No, what explains that is market variety. You want a $200 Facebook clone, you get what you paid for. You want a well built iPhone app for $30000, you'll get what you paid for, probably. No regulations can protect clients from their moronic hiring decisions.

2 comments

You want a well built iPhone app for $30000, you'll get what you paid for, probably.

Yeah, probably. That's not nearly good enough. Not even close. There's an enormous list of extraordinarily expensive failures in the software industry. If I pay an actual professional a serious amount of money to do something for me, and it turns out they did a truly awful job (which is pretty common in the software industry), I expect to be able to claim recompense from their professional insurer and/or their professional licencing body. That's part of why I pay so much; the reassurance. Knowing I can rely on it.

Software, of course, has no such professional body, and exists in a twilight world of chancers and incompetents. Why should the software industry get away with knowingly producing crap and charging a fortune for it?

I'd be happy with a two tier approach; at the moment, if I want a wall built, I can pay a professional (with the expectations and protections that comes with the high price) or hire a day-labourer I met in the pub. There is no such choice in software.

> Software, of course, has no such professional body, and exists in a twilight world of chancers and incompetents. Why should the software industry get away with knowingly producing crap and charging a fortune for it?

This is not really correct. If you are hiring a development firm or an independent contractor, you stipulate in your contract that the company or developer must carry some form of errors and omissions insurance. I've never seen a contract that did not have this line item. Any reputable company or independent contractor will already carry this regardless. If they do not, avoid hiring them.

We have such a two tier approach here in BC with licensed Software Engineers. That's fine by me as long as my own work is not regulated.

But there are only ~200 licensed software engineers in BC, so as far as the general market for software development services is concerned, they are irrelevant outside of niche applications where lives are at stake.

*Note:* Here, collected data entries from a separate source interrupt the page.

Lemma loop_trace_with_connack answer w rs k :
  loop_trace (with_connack answer w) k rs = loop_trace w k rs.
Proof.
  revert k. induction rs as [|row rest IH]; intros k; simpl; [done|].
  rewrite message_json_with_connack.
  destruct (fst (message_json w k row)); [|done]. simpl. by rewrite IH.
Qed.

Lemma session_with_connack answer w df :
  send_bearing_data_to_algorithm (with_connack answer w) df
  = send_bearing_data_to_algorithm (with_connack None w) df.
Proof.
  rewrite !session_trace_spec. unfold session_trace, opening, closing. simpl.
  rewrite !deliveries_with_connack, !first_error_with_connack,
    !loop_trace_with_connack.
  by destruct answer.
Qed.

Lemma connect_lines_session w df :
  connect_lines (send_bearing_data_to_algorithm w df) = [].
Proof.
  rewrite session_trace_spec. unfold session_trace, connect_lines.
  destruct (connect_raises w); [done|].
  rewrite !omap_app, omap_opening, omap_loop by done.
  unfold closing. destruct (first_error w 0 (rows df)); simpl; [done|].
  by destruct (fst (success_percent _ _)).
Qed.


(** C1 (as amended): in a session whose connect call returns and in
    which no row raises, a table with at least one row gets a summary
    whose success rate is the percentage [round(succeeded / total * 100,
    2)]; for a table with no row the division raises, the handler reports
    [ZeroDivisionError] after the three counters were printed, and no
    success rate is produced. *)
Theorem success_rate_of_session w df :
  connect_raises w = false →
  first_error w 0 (rows df) = None →
  (len df ≠ 0%nat →
   summary (send_bearing_data_to_algorithm w df)
   = Some {| total := len df;
             succeeded := count_sent (deliveries w 0 (rows df));
             failed := count_failed (deliveries w 0 (rows df));
             success_rate :=
               percent_of (count_sent (deliveries w 0 (rows df))) (len df) |})
  ∧ (len df = 0%nat →
     printed_total (send_bearing_data_to_algorithm w df) = Some 0%nat
     ∧ printed_rate (send_bearing_data_to_algorithm w df) = None
     ∧ summary (send_bearing_data_to_algorithm w df) = None
     ∧ reported_error (send_bearing_data_to_algorithm w df)
       = Some ZeroDivisionError).
Proof.
  intros Hconn Hok.
  destruct (printed_session w df) as (Htotal & Hsent & Hfailed & Hrate & Herror).
  unfold summary.
  rewrite Htotal, Hsent, Hfailed, Hrate, Herror, Hconn, Hok.
  rewrite success_percent_fst. split.
  - intros Hlen. by destruct (len df).
  - by intros ->.
Qed.

(** The main flow never starts a session on an empty table. *)
Lemma main_skips_empty w :
  is_empty (load_bearing_data (read_csv w train_data_path) true) = true →
  published (main w) = [] ∧ summary (main w) = None.
Proof.
  unfold main. cbv zeta. intros ->. rewrite app_nil_r.
  destruct (read_csv w train_data_path) as [df|]; [|done].
  simpl. by destruct (load_raises df).
Qed.

(** *** The guarantees on the sample sessions *)

(** C1 (as stated) fails on a table with no row: the session prints the
    three counters, then the division raises; the summary has no success
    rate, zero or other. *)
Lemma empty_session_has_no_rate :
  len Sample.no_rows_table = 0%nat
  ∧ connect_raises Sample.world = false
  ∧ printed_total Sample.empty_session = Some 0%nat
  ∧ printed_rate Sample.empty_session = None
  ∧ (¬ ∃ s, summary Sample.empty_session = Some s)
  ∧ reported_error Sample.empty_session = Some ZeroDivisionError.
Proof.
  repeat split; try (vm_compute; reflexivity).
  intros [s Hs]. vm_compute in Hs. discriminate.
Qed.

Lemma success_rate_witness :
  summary Sample.lossy_session
  = Some {| total := 3; succeeded := 2; failed := 1;
            success_rate := percent_of 2 3 |}.
Proof.
  destruct (success_rate_of_session Sample.lossy_world Sample.labeled_frame)
    as [H _].
  - reflexivity.
  - vm_compute. reflexivity.
  - unfold Sample.lossy_session. rewrite H by (vm_compute; discriminate).
    vm_compute. reflexivity.
Defined.

(** Three rows, all published with success: 100 percent. *)
Example all_sent_summary :
  summary Sample.session
  = Some {| total := 3; succeeded := 3; failed := 0; success_rate := 100 |}.
Proof. vm_compute. reflexivity. Qed.

(** C2 (as stated) fails when the identifier of the second of three rows
    is missing: [int] raises on it, the third row is never published and
    no summary is printed. *)
Lemma row_error_stops_session :
  len Sample.missing_id_frame = 3%nat
  ∧ connect_raises Sample.world = false
  ∧ length (published Sample.missing_id_session) = 1%nat
  ∧ summary Sample.missing_id_session = None
  ∧ printed_total Sample.missing_id_session = None
  ∧ reported_error Sample.missing_id_session = Some ValueError.
Proof. repeat split; vm_compute; reflexivity. Qed.

Lemma row_error_aborts_session_witness :
  reported_error Sample.missing_id_session = Some ValueError
  ∧ (length (published Sample.missing_id_session)
     < len Sample.missing_id_frame)%nat
  ∧ printed_total Sample.missing_id_session = None
  ∧ summary Sample.missing_id_session = None.
Proof.
  destruct (row_error_aborts_session Sample.world Sample.missing_id_frame)
    as (_ & H & _).
  apply H.
  - reflexivity.
  - vm_compute. reflexivity.
Defined.



(** C8 (as stated) fails on the same table: three rows, one delivery
    attempt, no counters. The third row is well formed and never
    attempted. *)
Lemma rows_after_an_error_are_not_attempted :
  len Sample.missing_id_frame = 3%nat
  ∧ length (published Sample.missing_id_session) = 1%nat
  ∧ length (recorded Sample.missing_id_session) = 1%nat
  ∧ printed_total Sample.missing_id_session = None
  ∧ printed_sent Sample.missing_id_session = None
  ∧ printed_failed Sample.missing_id_session = None.
Proof. repeat split; vm_compute; reflexivity. Qed.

It doesn't cost anything to not design a sql injection in the first place, or to add a function to encrypt data. The problem is not cost, it is incompetence.
While I might agree that the tooling for writing injection-free SQL has improved over the years, certainly back in the day you did have to think about edge cases and be mindful that you weren't allowing anything through. That comes at a cost.

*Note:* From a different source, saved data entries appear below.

(** It returns when no removal is refused. *)
Lemma remove_extra_files_returns (w : world) (t : PhishingTemplate) :
  (∀ p, p ∈ _extra_files t → ¬ removal_refused w p) →
  ∃ w1, remove_extra_files (w, t) = ((w1, t), Ok tt).
Proof.
  intros Hfree. rewrite remove_extra_files_unfold.
  destruct (for_returns remove_if_file (round_invariant w t) (_extra_files t) (w, t))
    as ([w1 t1] & Hret & Ht1 & _).
  - intros x [w2 t2] Hx [Ht2 Hc2]. cbn in Ht2, Hc2. subst t2.
    destruct (remove_if_file_cases x w2 t)
      as [[_ Hr] | [(l & d & Hl & _ & Hlock & _) | (l & d & _ & _ & _ & Hr)]].
    + eexists. split; [exact Hr |].
      eapply remove_round_invariant; [exact Hx | | exact Hr]; by split.
    + exfalso. apply (Hfree x Hx). exists l.
      rewrite <- (cleaned_resolve _ _ _ _ Hc2). split; [done |].
      destruct Hc2 as (_ & <- & _). done.
    + eexists. split; [exact Hr |].
      eapply remove_round_invariant; [exact Hx | | exact Hr]; by split.
  - split; [done | apply cleaned_refl].
  - cbn in Ht1. subst t1. by exists w1.
Qed.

Likewise, especially when it comes to encryption, many schemes have been broken over the years by someone just "adding a function". Actually understanding the vectors one might try to attack what you are doing, again, adds cost.

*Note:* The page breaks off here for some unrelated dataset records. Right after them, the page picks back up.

(** * EWCS database migration scripts

    A shallow embedding of the three one-shot migration scripts

      - [migrate_cs125_current.py]   (drop column [cs125_current] of [ewcs_data])
      - [migrate_power_save_mode.py] (drop column [power_save_mode] of [ewcs_data])
      - [migrate_images.py]          (move the FITS rows of [ewcs_images] to [oasc_images])

    The scripts are straight-line Python driving one [sqlite3] connection
    inside a [try]/[except].  They are embedded in a state-and-exception
    monad over a [world] that holds the database file, the connection's view
    of it, the transaction flag, the binding of the local variable [conn] and
    the chronological list of API calls and printed lines.

    The SQL statements the scripts send are embedded as a small statement
    type, with an executable semantics for the part of SQLite they use. *)

From Stdlib Require Import ZArith Ascii String.
From stdpp Require Import gmap strings list fin_maps.

(** ** Values, columns, tables *)

(** The five storage classes of SQLite.  A REAL is carried as an opaque
    payload: no script computes with a cell. *)
Inductive value :=
| VNull
| VInt (z : Z)
| VReal (payload : Z)
| VText (s : string)
| VBlob (s : string).

Global Instance value_eq_dec : EqDecision value.
Proof. solve_decision. Defined.

(** The DEFAULT clause of a column. *)
Inductive dflt :=
| NoDefault
| Literal (v : value)
| CurrentTimestamp.

Global Instance dflt_eq_dec : EqDecision dflt.
Proof. solve_decision. Defined.

(** A column as [PRAGMA table_info] reports it: name, declared type,
    NOT NULL flag, default, primary-key flag.  The scripts read field 1,
    the name. *)
Record column := Column {
  cname : string;
  ctype : string;
  cnotnull : bool;
  cdflt : dflt;
  cpk : bool
}.

Global Instance column_eq_dec : EqDecision column.
Proof. solve_decision. Defined.

Abbreviation row := (list value).

Record table := Table {
  cols : list column;
  rows : list row
}.

Global Instance table_eq_dec : EqDecision table.
Proof. solve_decision. Defined.

(** A database: its tables by name, and its indexes by name, each index on
    one column of one table. *)
Record db := Db {
  tables : gmap string table;
  indexes : gmap string (string * string)
}.

Global Instance db_eq_dec : EqDecision db.
Proof. solve_decision. Defined.

Definition names (cs : list column) : list string := cname <$> cs.

(** Position of the column called [n]. *)
Definition col_index (n : string) (cs : list column) : option nat :=
  fst <$> list_find (λ c, cname c = n) cs.

(** Position of [n] in a list of names. *)
Definition name_index (n : string) (ns : list string) : option nat :=
  fst <$> list_find (λ m, m = n) ns.

(** A cell of a row; a row shorter than its schema reads as NULL. *)
Definition cell (r : row) (i : nat) : value := default VNull (r !! i).

(** The value a row holds in the column called [n]. *)
Definition field (cs : list column) (r : row) (n : string) : option value :=
  cell r <$> col_index n cs.

(** ** Text matching: [LIKE '%.fits'] *)

Definition lower_ascii (a : ascii) : ascii :=
  let n := nat_of_ascii a in
  if Nat.leb 65 n && Nat.leb n 90 then ascii_of_nat (n + 32) else a.

Fixpoint lower (s : string) : string :=
  match s with
  | EmptyString => EmptyString
  | String a r => String (lower_ascii a) (lower r)
  end.

Fixpoint ends_with (suffix s : string) : bool :=
  if String.eqb s suffix then true
  else match s with
       | EmptyString => false
       | String _ r => ends_with suffix r
       end.

(** A text as LIKE reads it: up to its first NUL character. *)
Fixpoint until_nul (s : string) : string :=
  match s with
  | EmptyString => EmptyString
  | String a r => if Ascii.eqb a zero then EmptyString else String a (until_nul r)
  end.

(** [v LIKE '%.fits']: LIKE compares text without regard to ASCII case and
    reads it up to its first NUL character; NULL matches nothing, a BLOB
    matches nothing (the engine as it is commonly built), and the text of a
    number has no letter [s]. *)
Definition like_fits (v : value) : bool :=
  match v with
  | VText s => ends_with ".fits" (lower (until_nul s))
  | VNull | VInt _ | VReal _ | VBlob _ => false
  end.

(** ** Exceptions *)

Inductive exn :=
| CannotOpen                       (* sqlite3.connect: unable to open database file *)
| NoSuchTable (t : string)
| NoSuchColumn (c : string)
| AlreadyExists (t : string)
| ArityMismatch
| NotNullFailed (c : string)
| UniqueFailed
| DatatypeMismatch
| NestedTransaction
| EngineFault (call : nat)         (* any other failure of the engine: I/O, lock, full disk *)
| UnboundLocalError (v : string)
| EOFError.

Global Instance exn_eq_dec : EqDecision exn.
Proof. solve_decision. Defined.

(** ** Statements *)

(** [WHERE] clauses of the scripts. *)
Inductive pred :=
| LikeFits (col : string).          (* col LIKE '%.fits' *)

Global Instance pred_eq_dec : EqDecision pred.
Proof. solve_decision. Defined.

Inductive stmt :=
| Begin                                            (* BEGIN TRANSACTION *)
| PragmaTableInfo (t : string)                     (* PRAGMA table_info(t) *)
| CreateTable (t : string) (cs : list column)      (* CREATE TABLE t (...) *)
| InsertSelect (target : string) (tcols : list string)
               (source : string) (scols : list string)
               (w : option pred)                   (* INSERT INTO target (tcols) SELECT scols FROM source [WHERE w] *)
| DropTable (t : string)                           (* DROP TABLE t *)
| RenameTable (old new : string)                   (* ALTER TABLE old RENAME TO new *)
| CreateIndexIfNotExists (i t c : string)          (* CREATE INDEX IF NOT EXISTS i ON t(c) *)
| SelectCount (t : string) (w : option pred)       (* SELECT COUNT( * ) FROM t [WHERE w] *)
| DeleteWhere (t : string) (w : pred).             (* DELETE FROM t WHERE w *)

Global Instance stmt_eq_dec : EqDecision stmt.
Proof. solve_decision. Defined.

(** What a cursor holds after a statement: the rows of a PRAGMA, the
    single number of a COUNT, or [rowcount]. *)
Inductive result :=
| Columns (cs : list column)
| Count (n : nat)
| Rowcount (n : Z).

(** ** The engine

    SQLite as far as the scripts use it.  Identifiers are compared as
    written (the scripts and the tables they touch spell them in lower
    case).  A value is stored as it is given: conversions by column
    affinity are not modelled.  Of the constraints, NOT NULL and the integer
    primary key (the rowid) are checked; every other way a call can fail
    (I/O errors, locks, other constraints) is left to the environment of
    the run.  A database holds tables and indexes: views, triggers and the
    engine's own tables (the bookkeeping table of AUTOINCREMENT among them)
    are not modelled.  Where a property depends on one of these limits, its
    statement says so in its hypotheses. *)

Definition default_value (clock : string) (c : column) : value :=
  match cdflt c with
  | NoDefault => VNull
  | Literal v => v
  | CurrentTimestamp => VText clock
  end.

Finally, as cost is directly proportional to the supply and demand, competent people are generally going to be found in lower supply and in greater demand. Even if you discount the above, competent people are naturally going to cost more.

I would agree if we were talking about much more advanced technologies (like multi-threading or high performance code). But using cryptographic functions or parameterised queries are pretty basic skills. You don't expect every electrician to be able to fix a motherboard but you expect any electrician to know "domestic electrical installation 101".
> parameterised queries are pretty basic skills.

You might be able to say that now, after much publicization and improved tooling. PHP/mysql comes to mind as not even supporting parameterized queries up to somewhat recent history. Ensuring your queries were safe was entirely up to you. A lot of those old code bases still exist and are being exploited, but what evidence is there that people are still writing brand new projects that way?

That said, even in recent times I've run into edge cases that were not covered by parameterization, still leaving me to ensure the query is sane. It takes care to make sure you get it right. Maybe if you're just shuffling basic user input into a database you can make that claim, but not all tasks are so simple.

> You don't expect every electrician to be able to fix a motherboard but you expect any electrician to know "domestic electrical installation 101".

If you are writing web software you probably should know SQL and all of its shortcomings, but I wouldn't expect all programmers to know SQL, even at a basic level. There are countless programming tasks that will never have anything to do with relational databases.

You don't just pay for the number of hours, but for competence too. That's the point.